Justice of the High Court of Australia
- In office 20 December 1930 – 12 September 1976
- Nominated by: James Scullin
- Appointed by: Lord Stonehaven
- Preceded by: Sir Isaac Isaacs
- Succeeded by: Sir Keith Aickin

Member of the Australian House of Representatives
- In office 12 October 1929 – 19 December 1930
- Preceded by: Charles Marr
- Succeeded by: Charles Marr
- Constituency: Parkes

Attorney General of New South Wales
- In office 12 April 1920 – 13 April 1922
- Premier: John Storey James Dooley
- Preceded by: John Garland
- Succeeded by: Thomas Bavin
- In office 17 June 1925 – 26 May 1927
- Premier: Jack Lang
- Preceded by: Thomas Bavin
- Succeeded by: Andrew Lysaght

Member of the New South Wales Legislative Assembly
- In office 20 March 1920 – 7 September 1927
- Preceded by: Seat created
- Succeeded by: Seat abolished
- Constituency: Western Suburbs

Personal details
- Born: 16 February 1892 Glen Innes, New South Wales, Australia
- Died: 9 January 1990 (aged 97) Turramurra, New South Wales, Australia
- Party: Labor (to 1930)
- Spouse: Kathleen Lloyd ​(m. 1948)​

= Edward McTiernan =

Australian politician

Sir Edward Aloysius McTiernan (16 February 1892 – 9 January 1990) was an Australian lawyer, politician, and judge. He served on the High Court of Australia from 1930 to 1976, the longest-serving judge in the court's history.

McTiernan was born in Glen Innes, New South Wales. He graduated from the University of Sydney in 1915, and was called to the bar the following year. McTiernan was elected to the New South Wales Legislative Assembly in 1920, representing the Labor Party, and was soon after appointed Attorney-General of New South Wales. He served as attorney-general under John Storey, James Dooley, and Jack Lang, but left state politics in 1927. McTiernan was elected to the House of Representatives in 1929, but served for little over a year before Prime Minister James Scullin nominated him to the High Court.
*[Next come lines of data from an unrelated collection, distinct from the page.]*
(** What the client writes goes out while the transport is up. *)
Definition sends_up (n : Net) (out : list ClientFrame) (c : Client) : Net :=
  mk_net c (n_srv n) (if n_open n then n_up n ++ (client_text <$> out) else n_up n) (n_down n) (n_open n).

Definition sees (seen : list Seen) (h : Hist) : Hist :=
  mk_hist (h_calls h) (h_served h) (h_said h) (h_answers h) (h_routed h) (h_seen h ++ seen).

(** What a task says. *)
Definition says (out : list ServerFrame) (s : Server) (st : Net * Hist) : Net * Hist :=
  let '(n, h) := st in
  (mk_net (n_cli n) s (n_up n) (if n_open n then n_down n ++ (server_text <$> out) else n_down n) (n_open n),
   mk_hist (h_calls h) (h_served h) (h_said h ++ out) (h_answers h) (h_routed h) (h_seen h)).

Definition request_ids (fs : list ClientFrame) : list N :=
  omap (fun f => if cf_cancel f then None else match cf_method f with Some _ => Some (cf_id f) | None => None end) fs.

(** One turn of one side; [None] when there is nothing for it to do. *)
Definition net_step (e : Event) (st : Net * Hist) : option (Net * Hist) :=
  let '(n, h) := st in
  match e with
  | ERequest kind method params =>
      let kind := match kind with PChecked _ => PChecked true | k => k end in
      let '(out, seen, c) := request (n_open n) kind method params (n_cli n) in
      Some (sends_up n out c,
            sees seen (mk_hist (<[rc_next (n_cli n) := (kind, method, params)]> (h_calls h)) (h_served h) (h_said h)
                         (h_answers h) (h_routed h) (h_seen h)))
  | EServe =>
      match n_up n with
      | [] => None
      | payload :: up =>
          let fs := frames client_of_value payload in
          Some (mk_net (n_cli n) (foldl (fun s f => serve_frame f s) (n_srv n) fs) up (n_down n) (n_open n),
                mk_hist (h_calls h) (h_served h ++ request_ids fs) (h_said h) (h_answers h) (h_routed h) (h_seen h))
      end
  | EReply k r =>
      j ← sv_jobs (n_srv n) !! k;
      '(out, s) ← job_reply k r (n_srv n);
      match jb_task j with
      | Asked method params =>
          Some (says out s (n, mk_hist (h_calls h) (h_served h) (h_said h)
                                 (h_answers h ++ [(jb_id j, method, params, r)]) (h_routed h) (h_seen h)))
      | Streaming => None
      end
  | EItem k v => '(out, s) ← job_item k v (n_srv n); Some (says out s st)
  | EEnd k => '(out, s) ← job_end k (n_srv n); Some (says out s st)
  | EStop k => s ← job_stop k (n_srv n); Some (says [] s st)
  | ERead =>
      match n_down n with
      | [] => None
      | payload :: down =>
          let fs := frames server_of_value payload in
          let '(out, seen, c) := route_frames fs (n_cli n) in
          Some (sends_up (mk_net (n_cli n) (n_srv n) (n_up n) down (n_open n)) out c,
                sees seen (mk_hist (h_calls h) (h_served h) (h_said h) (h_answers h) (h_routed h ++ fs) (h_seen h)))
      end
  | EDeaf id =>
      match h_calls h !! id with
      | Some (PStream, _, _) => Some (sends_up n [] (drop_receiver id (n_cli n)), h)
      | _ => None
      end
  | EUnsubscribe id =>
      match rc_pending (n_cli n) !! id with
      | Some (PChecked _) => let '(out, c) := drop_subscription id (n_cli n) in Some (sends_up n out c, h)
      | _ => None
      end
  | EClose keep => Some (mk_net (n_cli n) (n_srv n) (n_up n) (take keep (n_down n)) false, h)
  | EServerEnd =>
      if n_open n then None
      else Some (mk_net (n_cli n) (mk_server ∅ ∅ (sv_spawned (n_srv n))) [] (n_down n) false, h)
  | EReaderEnd =>
      if n_open n then None
      else match n_down n with
           | [] => let '(seen, c) := reader_end (n_cli n) in Some (sends_up n [] c, sees seen h)
           | _ :: _ => None
           end
  end.
(* ===== verification/Claude.v ===== *)
(** The Claude Code adapter: crates/harness/src/claude/wire.rs, normalize.rs and
    the session loop of mod.rs. The lines of the child decode to frames, frames
    normalise to agent events, and the loop interleaves them with steers, the
    interrupt and control requests. A struct that serde would also read from a
    JSON array is read from an object only. Fresh ids and the crash message are
    parameters. *)
From stdpp Require Import pretty.
From S2P Require Import Prelude Json Text Agent Samples.

(** ** Frames *)

Record SystemFrame := mk_system {
  sy_subtype : string; sy_model : string; sy_tools : list string; sy_cwd : string; sy_session_id : string;
  sy_tool_use_id : option string; sy_status : option string; sy_task_id : option string;
  sy_subagent_type : option string }.

Record Delta := mk_delta { dl_kind : string; dl_text : string; dl_thinking : string }.
Record StreamEventFrame := mk_stream_event { se_parent : option string; se_kind : string; se_delta : Delta }.

Record MessageFrame := mk_message { mf_parent : option string; mf_content : Value; mf_error : option string }.

Record ContentBlock := mk_block {
  cb_kind : string; cb_text : string; cb_id : string; cb_name : string; cb_input : Value;
  cb_tool_use_id : string; cb_is_error : option bool }.

Record RateLimitFrame := mk_rate_limit { rl_status : string; rl_type : option string }.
He was 38 at the time; only H. V. Evatt (another Scullin nominee) was appointed at a younger age. On the court, McTiernan was considered a moderate, and was known for the consistency of his decisions. He generally favoured the position of the federal government, upholding the constitutionality of contentious legislation from both sides of politics. McTiernan retired reluctantly at the age of 84, after just under 46 years on the High Court bench. He lived to the age of 97, and was the last surviving MP from the 1920s.

==Early years==
McTiernan was born in Glen Innes, New South Wales, the second of three sons born to Isabella (née Diamond) and Patrick McTiernan. His parents were Irish Catholic immigrants; his father worked as a policeman. McTiernan began his education at Metz Public School, located in a small settlement west of Hillgrove. He and his family moved to Sydney in 1900, when he was about eight. He completed his education at Catholic schools, Christian Brothers' High School, Lewisham, and St Mary's Cathedral College.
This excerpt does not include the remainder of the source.